"Maria!" "Rachele!" Un poco più le mani
si premono. In quell'ora hanno veduto
la fanciullezza, i cari anni lontani.
Memorie (l'una sa dell'altra al muto
premere) dolci, come è tristo e pio
il lontanar d'un ultimo saluto!
"Maria!" "Rachele!" Questa piange, "Addio!"
dice tra sé, poi volta la parola
grave a Maria, ma i neri occhi no: "Io,"
mormora, "sì: sentii quel fiore. Sola
ero con le cetonie verdi. Il vento
portava odor di rose e di viole a
ciocche. Nel cuore, il languido fermento
d'un sogno che notturno arse e che s'era
all'alba, nell'ignara anima, spento.
Maria, ricordo quella grave sera.
L'aria soffiava luce di baleni
silenziosi.
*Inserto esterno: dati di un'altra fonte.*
Record RecommendationSource := mkSource {
  searchHistory : list string;
  watchHistory : list Video;
  subscribedChannels : list Channel;
  preferredGenres : list string;
  preferredChannels : list string;
  preferredDurations : option (list string);
  preferredFreshness : option string;
  discoveryMode : option string;
  ngKeywords : option (list string);
  page : nat
}.

(** [targetSubCount]. *)
Definition targetSubCount (sources : RecommendationSource) : nat :=
  let discoveryMode := default "balanced" (discoveryMode sources) in
  if String.eqb discoveryMode "subscribed" then length (subscribedChannels sources) `min` 10
  else if String.eqb discoveryMode "discovery" then 1
  else length (subscribedChannels sources) `min` 5.

(** [subPromises]: the feeds of the first [targetSubCount] shuffled
    channels, ten videos each, every request with its own [catch]. *)
Definition subRequests (api : Api Video) (sources : RecommendationSource)
    : Rand (list (promise (list Video))) :=
  shuffledSubs ← shuffleArray (subscribedChannels sources);
  mret (map (λ subChannel,
               catch_ (then_ (getChannelVideos api (ch_id subChannel))
                             (λ res, map (annotate subChannel) (take 10 (videos res))))
                      (λ _, []))
            (take (targetSubCount sources) shuffledSubs)).

(** [searchPromises]. *)
Definition searchRequests (api : Api Video) (sources : RecommendationSource)
    (uniqueQueries : list string) : list (promise (list Video)) :=
  let videosPerQuery :=
    if String.eqb (default "balanced" (discoveryMode sources)) "discovery" then 30%nat else 20%nat in
  map (λ q, catch_ (then_ (searchVideos api q None) (λ res, take videosPerQuery (videos res)))
                   (λ _, []))
      uniqueQueries.

(** The duration test of the filtering loop: [isMatch]. *)
Definition durationAccepted (preferredDurations : list string) (video : Video) : bool :=
  let durationSec := parseDurationToSeconds_unguarded (isoDuration video) in
  (array_includes preferredDurations "short" && (durationSec <? 240)) ||
  (array_includes preferredDurations "medium" && (240 <=? durationSec) && (durationSec <=? 1200)) ||
  (array_includes preferredDurations "long" && (1200 <? durationSec)) ||
  (durationSec =? 0).

Section Filtering.
Context `{CaseFolding}.

(** The NG test of the filtering loop: [isNg]. *)
Definition isNg (ngKeywords : list string) (video : Video) : bool :=
  let targetText :=
    toLowerCase (title video +:+ " " +:+ channelName video +:+ " " +:+
                 default "" (descriptionSnippet video)) in
  existsb (λ ng, includes targetText (toLowerCase ng)) ngKeywords.

(** Whether one of the two filters rejects the video. *)
Definition rejected (sources : RecommendationSource) (video : Video) : bool :=
  let ngKeywords := default [] (ngKeywords sources) in
  let preferredDurations := default [] (preferredDurations sources) in
  if (0 <? length ngKeywords)%nat && isNg ngKeywords video then true
  else (0 <? length preferredDurations)%nat && negb (durationAccepted preferredDurations video).

(** One iteration of the loop over [combinedVideos]: a video whose id
    has been seen is skipped; otherwise its id is recorded, and then the
    filters decide whether it is pushed. *)
Definition filterStep (sources : RecommendationSource)
    (st : gset string * list Video) (video : Video) : gset string * list Video :=
  if decide (id video ∈ st.1) then st
  else
    let seenIds := {[id video]} ∪ st.1 in
    if rejected sources video then (seenIds, st.2) else (seenIds, st.2 ++ [video]).

Definition filterCandidates (sources : RecommendationSource) (combinedVideos : list Video)
    : list Video :=
  (foldl (filterStep sources) (∅, []) combinedVideos).2.

(** The thinning of short videos, applied when more than twenty videos
    are left. *)
Definition thinShorts (sources : RecommendationSource) (filteredVideos : list Video)
    : Rand (list Video) :=
  if (20 <? length filteredVideos)%nat
  then rand_filter
         (λ v,
            let seconds := parseDurationToSeconds_unguarded (isoDuration v) in
            if array_includes (default [] (preferredDurations sources)) "short" then mret true
            else if 60 <? seconds then mret true
            else randomAbove (7 # 10))
         filteredVideos
  else mret filteredVideos.

(** What follows the loop: the thinning, the shuffle and the cap. *)
Definition finish (sources : RecommendationSource) (filteredVideos : list Video)
    : Rand (list Video) :=
  thinned ← thinShorts sources filteredVideos;
  shuffled ← shuffleArray thinned;
  mret (take 100 shuffled).

(** [getDeeplyAnalyzedRecommendations], from the generated queries on:
    [uniqueQueries] is the outcome of query generation, and the draws
    are those that follow it. *)
Definition getDeeplyAnalyzedRecommendations (api : Api Video)
    (sources : RecommendationSource) (uniqueQueries : list string)
    : Rand (promise (list Video)) :=
  subPromises ← subRequests api sources;
  let searchPromises := searchRequests api sources uniqueQueries in
  match promise_allSettled (searchPromises ++ subPromises) with
  | Fulfilled results =>
      let combinedVideos := collect results in
      out ← finish sources (filterCandidates sources combinedVideos);
      mret (Fulfilled out)
  | Rejected e => mret (Rejected e)
  end.
End Filtering.

End Shuffling.

(** ** Vocabulary of the statements *)










(** The bucket of a duration in seconds: short is strictly between 0 and
    240, medium is 240 to 1200 inclusive, long is more than 1200; a
    duration of 0 seconds is in no bucket. *)
Definition bucketOf (sec : Z) : option string :=
  if (0 <? sec) && (sec <? 240) then Some "short"
  else if (240 <=? sec) && (sec <=? 1200) then Some "medium"
  else if 1200 <? sec then Some "long"
  else None.

Definition inPreferredBucket (preferred : list string) (sec : Z) : Prop :=
  ∃ b, bucketOf sec = Some b ∧ b ∈ preferred.

(** A source with another set of preferred durations, or another
    freshness preference, and everything else as it is. *)
Definition withDurations (d : option (list string)) (s : StrictFilter.RecommendationSource)
    : StrictFilter.RecommendationSource :=
  StrictFilter.mkSource
    (StrictFilter.searchHistory s) (StrictFilter.watchHistory s)
    (StrictFilter.subscribedChannels s) (StrictFilter.preferredGenres s)
    (StrictFilter.preferredChannels s) d (StrictFilter.preferredFreshness s)
    (StrictFilter.discoveryMode s) (StrictFilter.ngKeywords s)
    (StrictFilter.prefDepth s) (StrictFilter.prefVocal s) (StrictFilter.prefEra s)
    (StrictFilter.prefRegion s) (StrictFilter.prefLive s) (StrictFilter.prefInfoEnt s)
    (StrictFilter.prefPacing s) (StrictFilter.prefVisual s) (StrictFilter.prefCommunity s)
    (StrictFilter.page s).

Definition withFreshness (f : option string) (s : StrictFilter.RecommendationSource)
    : StrictFilter.RecommendationSource :=
  StrictFilter.mkSource
    (StrictFilter.searchHistory s) (StrictFilter.watchHistory s)
    (StrictFilter.subscribedChannels s) (StrictFilter.preferredGenres s)
    (StrictFilter.preferredChannels s) (StrictFilter.preferredDurations s) f
    (StrictFilter.discoveryMode s) (StrictFilter.ngKeywords s)
    (StrictFilter.prefDepth s) (StrictFilter.prefVocal s) (StrictFilter.prefEra s)
    (StrictFilter.prefRegion s) (StrictFilter.prefLive s) (StrictFilter.prefInfoEnt s)
    (StrictFilter.prefPacing s) (StrictFilter.prefVisual s) (StrictFilter.prefCommunity s)
    (StrictFilter.page s).

(** A contribution of earlier rules put in front of a score and its trace. *)
Definition shift (d st : Z * list string) : Z * list string :=
  (d.1 + st.1, d.2 ++ st.2).

(** The same in front of the state that a call returns; a call that
    throws returns no state. *)
Definition shifted (d : Z * list string) (c : completion (Z * list string))
    : completion (Z * list string) :=
  match c with
  | Returns st => Returns (shift d st)
  | Throws e => Throws e
  end.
M'inoltrai leggiera,
cauta, su per i molli terrapieni
erbosi. I piedi mi tenea la folta
erba. Sorridi? E dirmi sentia: Vieni!
Vieni! E fu molta la dolcezza! molta!
tanta, che, vedi... (l'altra lo stupore
alza degli occhi, e vede ora, ed ascolta
con un suo lungo brivido...) si muore!"